Yu Yi se quedó sin palabras por un momento. No lograba identificar qué le pasaba. Simplemente se sentía un poco incómoda hablando con esa persona. La persona que tenía delante se parecía a Tu Feibai y tenía la misma voz, pero su forma de hablar y su expresión eran muy diferentes a las de Tu Feibai.
Pero entonces pensó, ¿quizás solo pudo notar la diferencia porque sabía de antemano que él no era el verdadero Tu Feibai? ¿Acaso Yu Tao'er no notó nada diferente?

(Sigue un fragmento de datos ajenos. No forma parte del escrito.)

Lemma open_new path size f : f !! path = None -> is_dax path = false -> can_create path size = true ->
  exists t f', KVEngine_Open ENGINE path size f = Ok (Some t, f') /\ opened t f' ∅.
Proof.
  intros Hf Hd Hc. unfold KVEngine_Open, KVTree_new, pool_create. rewrite bool_decide_eq_true_2 by done.
  rewrite Hd, Hf, Hc. eexists _, _. split; [done|]. split; [|exists size; apply lookup_insert_eq].
  exists []. split.
  - split; cbn; try done; [constructor|]. exists []. split_and!; try done; constructor.
  - intros k v. rewrite lookup_empty. split; [done|]. intros (e & He & _). by apply elem_of_nil in He.
Qed.
End Api.

(** ** Properties *)

(** [C34] The key-value store refines a finite map.  Take a store opened on a
    path that does not exist, and any sequence of [Put], both [Get]s,
    [Remove] and closing followed by opening, with keys that are ASCII
    strings, not empty and without NUL, values without NUL, and for the [Get]
    with a buffer a [limit] of at least the length of the key and 64 and a
    buffer of at least the rest of [limit].  It runs without a failed
    assertion or an access outside an object or the caller's buffer and
    answers every call as a finite map from keys to values does; if [Put] or
    [Open] fails, which only happens when an allocation or the opening of a
    pool fails, the answers before that are right and the run ends there. *)
Theorem kvtree2_refines_map can_alloc can_create can_open ops path size f :
  f !! path = None -> is_dax path = false -> can_create path size = true -> Forall op_ok ops ->
  exists t f1 rs st,
    KVEngine_Open can_create can_open ENGINE path size f = Ok (Some t, f1) /\
    run can_alloc can_create can_open ops t f1 = Ok (rs, st) /\
    match st with
    | Some (t', f') => rs = (spec_run ops ∅).1 /\ opened t' f' (spec_run ops ∅).2
    | None => ~ no_failures can_alloc can_open /\ removelast rs `prefix_of` (spec_run ops ∅).1
    end.
Proof.
  intros Hf Hd Hc Hok. destruct (open_new can_create can_open path size f Hf Hd Hc) as (t & f1 & -> & Hop).
  destruct (run_spec can_alloc can_create can_open ops t f1 ∅ Hop Hok) as (rs & st & Hrun & Hst).
  exists t, f1, rs, st. done.
Qed.

Definition demo_ops : list op :=
  [OPut [107; 49] [97]; OGet [107; 49]; OReopen; OGet [107; 49]; OPut [107; 49] [98; 99]; OGetBuffer 80 [107; 49] (replicate 14 0);
   OGet [107; 50]; ORemove [107; 49]; OGet [107; 49]].

Lemma demo_ops_ok : Forall op_ok demo_ops.
Proof. repeat (apply Forall_cons; split; [by (repeat constructor)|]). constructor. Qed.

Lemma kvtree2_refines_map_witness :
  exists t f1 rs st,
    KVEngine_Open (fun _ _ => true) (fun _ => true) ENGINE [47; 116] 4096 ∅ = Ok (Some t, f1) /\
    run (fun _ _ => true) (fun _ _ => true) (fun _ => true) demo_ops t f1 = Ok (rs, st) /\
    match st with
    | Some (t', f') => rs = (spec_run demo_ops ∅).1 /\ opened t' f' (spec_run demo_ops ∅).2
    | None => ~ no_failures (fun _ _ => true) (fun _ => true) /\ removelast rs `prefix_of` (spec_run demo_ops ∅).1
    end.
Proof.
  apply (kvtree2_refines_map (fun _ _ => true) (fun _ _ => true) (fun _ => true) demo_ops [47; 116] 4096 ∅);
    [reflexivity|reflexivity|reflexivity|exact demo_ops_ok].
Defined.

(** *** The buffers of the C interface *)

Lemma c_str_key_rest key rest : key_ok key -> c_str (key ++ 0 :: rest) = key.
Proof. intros. apply c_str_app_0. auto with kv. Qed.

Lemma length_put_bytes o bs p : (o + length bs <= length p)%nat -> length (put_bytes o bs p) = length p.
Proof. intros. unfold put_bytes. rewrite !length_app, length_take, length_drop. lia. Qed.

(** [C35] What [kvengine_get_ffi] does to the caller's buffer, which has the
    key and a NUL in front and is as long as its [limit] says.  If [limit]
    leaves room for the key and 64 bytes more, the call never writes outside
    the buffer: it copies a value that fits behind the key and reports its
    length, and reports a failure otherwise.  If [limit] is smaller, the
    difference wraps around in the comparison of unsigned numbers: a stored
    value is copied whatever its length, outside the buffer when it does not
    fit. *)
Theorem kvengine_get_ffi_bounds t m key rest limit vb : store_is t m -> key_ok key ->
  0 <= limit < 2 ^ 31 -> Zlength (key ++ 0 :: rest) = limit ->
  let buf := FFI limit (Zlength key) vb (key ++ 0 :: rest) in
  (Zlength key + 64 <= limit ->
   exists code buf', kvengine_get_ffi t buf = Ok (code, buf') /\ Zlength (ffi_data buf') = limit /\
     match m !! key with
     | Some v => if Zlength v <? limit - Zlength key - 64
                 then code = 1 /\ ffi_valuebytes buf' = Zlength v /\ exists rest', ffi_data buf' = key ++ v ++ rest'
                 else code = -1 /\ buf' = buf
     | None => code = 0 /\ buf' = buf
     end) /\
  (limit < Zlength key + 64 -> forall v, m !! key = Some v -> Zlength v < 2 ^ 31 ->
   limit < Zlength key + Zlength v -> kvengine_get_ffi t buf = Segfault).
Proof.
  intros (es & Hrep & Hm) Hk Hlim Hlen buf. pose proof (Zlength_nonneg key) as Hk0. pose proof (Zlength_nonneg rest).
  rewrite Zlength_app, Zlength_cons in Hlen. unfold kvengine_get_ffi. cbn [ffi_limit ffi_keybytes ffi_valuebytes ffi_data buf].
  rewrite (Get_buffer_spec _ _ _ _ _ _ Hrep Hm Hk (c_str_key_rest key rest Hk)). unfold buffer_result.
  rewrite buffer_wraps by lia. split.
  - intros Hroom. destruct (Zlength key + 64 <=? limit) eqn:E; [|lia]. destruct (m !! key) as [v|].
    + destruct (Zlength v <? limit - Zlength key - 64) eqn:Ev; cbn [res_bind copy_out].
      * rewrite length_app. destruct (Nat.leb_spec (Z.to_nat (Zlength key) + length v) (length key + length (0 :: rest))).
        2:{ unfold Zlength in *. cbn in *. lia. }
        cbn [res_bind]. eexists _, _. split; [done|]. cbn [ffi_data ffi_valuebytes]. split; [|split; [done|split; [done|]]].
        { unfold Zlength in *. rewrite length_put_bytes by (rewrite length_app; done). rewrite length_app. cbn. lia. }
        unfold put_bytes, Zlength. rewrite Nat2Z.id, take_app_length. eauto.
      * eexists _, _. split; [done|]. cbn [ffi_data]. split; [rewrite Zlength_app, Zlength_cons; lia|done].
    + eexists _, _. split; [done|]. cbn [ffi_data]. split; [rewrite Zlength_app, Zlength_cons; lia|done].
  - intros Hroom v -> Hv Hover. destruct (Zlength key + 64 <=? limit) eqn:E; [lia|].
    destruct (Zlength v <? 2 ^ 32 + (limit - Zlength key - 64)) eqn:Ev; [|lia]. cbn [res_bind copy_out].
    rewrite length_app. destruct (Nat.leb_spec (Z.to_nat (Zlength key) + length v) (length key + length (0 :: rest))); [|done].
    unfold Zlength in *. cbn in *. lia.
Qed.

Definition empty_store : kvtree := KVTree None [] empty_pool [] 0 1.
(** A store with one pair, "k1" and "abc". *)
Definition demo_store : kvtree :=
  match Put (fun _ _ => true) empty_store [107; 49] [97; 98; 99] with Ok (_, t) => t | _ => empty_store end.

Lemma empty_store_is : store_is empty_store ∅.
Proof.
  exists []. split.
  - split; cbn; try done; [constructor|]. exists []. split_and!; try done; constructor.
  - intros k v. rewrite lookup_empty. split; [done|]. intros (e & He & _). by apply elem_of_nil in He.
Qed.
Lemma demo_key_ok : key_ok [107; 49].
Proof. split; [done|]. split; [repeat constructor|done]. Qed.
Lemma demo_store_is : store_is demo_store {[ [107; 49] := [97; 98; 99] ]}.
Proof.
  destruct (Put_spec (fun _ _ => true) empty_store ∅ [107; 49] [97; 98; 99] empty_store_is demo_key_ok) as (st & t & HP & Hnf & Hc).
  { split; [repeat constructor|done]. }
  unfold demo_store. rewrite HP. destruct Hc as [[_ Hst]| ->]; [exact Hst|]. by specialize (Hnf ltac:(done)).
Qed.

Lemma kvengine_get_ffi_bounds_witness :
  (exists code buf', kvengine_get_ffi demo_store (FFI 80 2 0 ([107; 49] ++ 0 :: replicate 77 0)) = Ok (code, buf')) /\
  kvengine_get_ffi demo_store (FFI 4 2 0 ([107; 49] ++ 0 :: [0])) = Segfault.
Proof.
  split.
  - destruct (proj1 (kvengine_get_ffi_bounds demo_store {[ [107; 49] := [97; 98; 99] ]} [107; 49] (replicate 77 0) 80 0
                       demo_store_is demo_key_ok ltac:(lia) eq_refl)) as (code & buf' & H & _); [done|].
    exists code, buf'. exact H.
  - apply (proj2 (kvengine_get_ffi_bounds demo_store {[ [107; 49] := [97; 98; 99] ]} [107; 49] [0] 4 0
                    demo_store_is demo_key_ok ltac:(lia) eq_refl) eq_refl [97; 98; 99]); [apply lookup_singleton_eq|done|done].
Defined.

(** *** A failed [Put] *)

(** [C40] An overwriting [Put] that fails loses the old value and leaves a
    dangling pointer: the buffer is freed before the new one is allocated, so
    that for a key the store has, with a pool that has no room, [Put] reports
    a failure and the next [Get] of the key reads freed memory. *)
Theorem failed_overwrite_dangles can_alloc t m key value v : store_is t m -> key_ok key -> value_ok value ->
  m !! key = Some v -> (forall pl n, can_alloc pl n = false) ->
  exists t', Put can_alloc t key value = Ok (FAILED, t') /\ Get t key = Ok (OK, v) /\ Get t' key = Segfault.
Proof.
  intros (es & Hrep & Hm) Hk Hv Hkey Hna.
  pose proof (Get_spec _ _ _ _ Hrep Hm Hk) as HG. unfold get_result in HG. rewrite Hkey in HG.
  pose proof (LeafSearch_spec t es key Hrep (key_ok_nz _ Hk)) as Hs.
  destruct (tree_top t) as [n|] eqn:Et. 2:{ destruct Hs as [_ ->]. by rewrite (models_empty _ Hm), lookup_empty in Hkey. }
  destruct Hs as (path & l & esA & lo & cells & esB & Hls & Hr).
  destruct (routed_entry _ _ _ _ _ _ _ _ _ Hrep Hr) as (Hl & (Hlen & Hok & Hnd) & Hp).
  pose proof (scan_slots_spec l cells key Hl Hok Hk LEAF_KEYS None ltac:(lia)) as Hscan.
  unfold Put. rewrite (ph_hash _ Hk), Hls. cbn [res_bind]. unfold LeafFillSlotForKey.
  destruct (scan_slots LEAF_KEYS l (ph key) key None) as [e [i|]]; cbv beta iota in Hscan.
  2:{ exfalso. destruct Hscan as [Hno _]. apply Hm, (holds_routed _ _ _ _ _ _ _ _ _ _ Hrep Hr) in Hkey.
      apply list_elem_of_lookup in Hkey as [j Hj]. apply (Hno j v); [|done]. apply lookup_lt_Some in Hj. lia. }
  destruct Hscan as (_ & v' & Hi). unfold LeafFillSpecificSlot, slot_set.
  rewrite (leaf_hash _ _ Hl _ _ Hi), (cell_hash_0 _ Hok _ _ Hi). cbn [bool_decide decide_rel].
  rewrite (pool_slot_cells _ _ _ _ _ Hp Hi). cbn [res_bind cell_kv slot_empty deref]. cbv zeta. rewrite Hna. cbn [res_bind status].
  eexists. split; [done|]. split; [done|]. unfold Get.
  rewrite bool_decide_eq_false_2 by done.
  assert (Hls' : LeafSearch (with_top (with_pool t (leaves_prealloc t) (set_pool_slot (pmpool t) (leaf l) i Freed))
                   (Some (rebuild path (NLeaf l))) (next_addr t)) key = LeafSearch t key).
  { unfold LeafSearch. cbn [tree_top with_top]. by rewrite (rt_top _ _ _ _ _ _ _ _ _ Hr). }
  rewrite Hls', Hls. cbn [res_bind]. rewrite (ph_hash _ Hk). cbn [res_bind].
  pose proof (find_slot_spec l cells key Hl Hok Hk LEAF_KEYS ltac:(lia)) as Hf.
  destruct (find_slot LEAF_KEYS l (ph key) key) as [j|].
  2:{ exfalso. apply (Hf i v'); [|done]. apply lookup_lt_Some in Hi. lia. }
  destruct Hf as (_ & v'' & Hj). rewrite ckeys_NoDup in Hnd. rewrite (Hnd _ _ _ _ _ Hj Hi).
  unfold pool_slot. destruct Hp as (L & HL & HS). cbn [pmpool with_top with_pool set_pool_slot leaves].
  rewrite lookup_alter_eq, HL. cbn [fmap option_fmap option_map slots].
  rewrite list_lookup_insert_eq; [done|]. rewrite HS, length_fmap. by eapply lookup_lt_Some.
Qed.
(** Body of the first loop: the value written to [ulawToLinear[i]]. *)
Definition ulawToLinear_entry (i : Z) : Z :=
  let ulaw := Z.lnot i in
  let t := Z.shiftl (Z.land ulaw 0x0f) 3 + BIAS in
  let t := Z.shiftl t (Z.shiftr (Z.land ulaw SEG_MASK) SEG_SHIFT) in
  wrap_int16 (if Z.land ulaw SIGN_BIT =? 0 then t - BIAS else BIAS - t).

(** The nested [if (sample > ...)] ladder that picks the exponent. *)
Definition exponent_of (sample : Z) : Z :=
  if sample >? 0x1F then
    if sample >? 0x3F then
      if sample >? 0x7F then
        if sample >? 0xFF then
          if sample >? 0x1FF then
            if sample >? 0x3FF then
              if sample >? 0x7FF then 7 else 6
            else 5
          else 4
        else 3
      else 2
    else 1
  else 0.

(** Body of the second loop: the value written to [linearToUlaw[i + 32768]]. *)
Definition linearToUlaw_entry (i : Z) : Z :=
  let sample := i in
  let sign := Z.land (Z.shiftr sample 8) 0x80 in
  let sample := if sample <? 0 then - sample else sample in
  let sample := if sample >? CLIP then CLIP else sample in
  let sample := sample + BIAS in
  let exponent := exponent_of sample in
  let mantissa := Z.land (Z.shiftr sample (exponent + 3)) 0x0F in
  let ulawByte := Z.lnot (Z.lor (Z.lor sign (Z.shiftl exponent 4)) mantissa) in
  wrap_uint8 (Z.land ulawByte 0xFF).

Definition ulawToLinear : list Z := map ulawToLinear_entry (zrange 0 256).

Definition linearToUlaw : list Z := map linearToUlaw_entry (zrange (-32768) (Z.to_nat 65536)).

(** [decodeUlaw(buffer)]: one table read per byte. *)
Definition decodeUlaw (buffer : list Z) : list Z :=
  map (fun b => store_int16 (js_get ulawToLinear b)) buffer.

(** [encodeUlaw(buffer)]: one table read per sample, at [val + 32768]. *)
Definition encodeUlaw (buffer : list Z) : list Z :=
  map (fun val => store_uint8 (js_get linearToUlaw (val + 32768))) buffer.

End Codec.


(** ** Resampler *)

Module Resampler.

(** In-bounds element read of a sample array (every read below is guarded
    by the loop bound, so the default is never returned). *)
Definition rd (a : list Z) (i : nat) : Z := nth i a 0.

(** The interpolated sample, [(current + next) / 2], as the array keeps
    it. *)
Definition mean_div (current next : Z) : Z :=
  to_int16 ((inject_Z current + inject_Z next) / 2)%Q.

(** The same in the earliest revision, [(current + next) * 0.5]. *)
Definition mean_mul (current next : Z) : Z :=
  to_int16 ((inject_Z current + inject_Z next) * 0.5)%Q.

(** One turn of the loop of [upsample8kTo16k]; [mean] is the interpolated
    sample. *)
Definition upsample_iter (mean : Z -> Z -> Z) (pcm8k result : list Z)
    (i : nat) : list Z :=
  let len := length pcm8k in
  let current := rd pcm8k i in
  let next :=
    if Z.of_nat i <? Z.of_nat len - 1 then rd pcm8k (i + 1) else current in
  let result := <[(i * 2)%nat := to_int16 (inject_Z current)]> result in
  <[(i * 2 + 1)%nat := mean current next]> result.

Al ver que permanecía en silencio con la cabeza gacha, Meng Qing continuó: "Me llamaron aquí repentinamente esta vez sin ninguna preparación, y sufrí mucho..." Mientras hablaba, señaló la herida en su pecho: "Quiero dos tercios de la recompensa de la misión".
Yu Yi levantó la vista de repente: "¿Qué?"
"Dos tercios", repitió Meng Qing con claridad, "incluidos mis honorarios laborales, gastos médicos y compensación por angustia emocional".
"¿Compensación por... angustia emocional?"
"¡Esta herida duele mucho!"
"¿Pero no tomaste analgésicos?"
"Eso fue después de que echamos a la gente extra. ¡Antes de eso, tuve que soportar un dolor que podría haber hecho desmayar a cualquiera para salvarte!"
—De acuerdo —aceptó Yu Yi—, pero tienes que ayudarme a completar la misión con éxito.
—Por supuesto, compañero —dijo Meng Qing con una sonrisa—. ¡Dos tercios de la recompensa son dos mil puntos!
Yu Yi miró a Meng Qing, sin palabras. De repente, sintió que esa persona llamada Meng Qing guardaba un asombroso parecido con un ser celestial.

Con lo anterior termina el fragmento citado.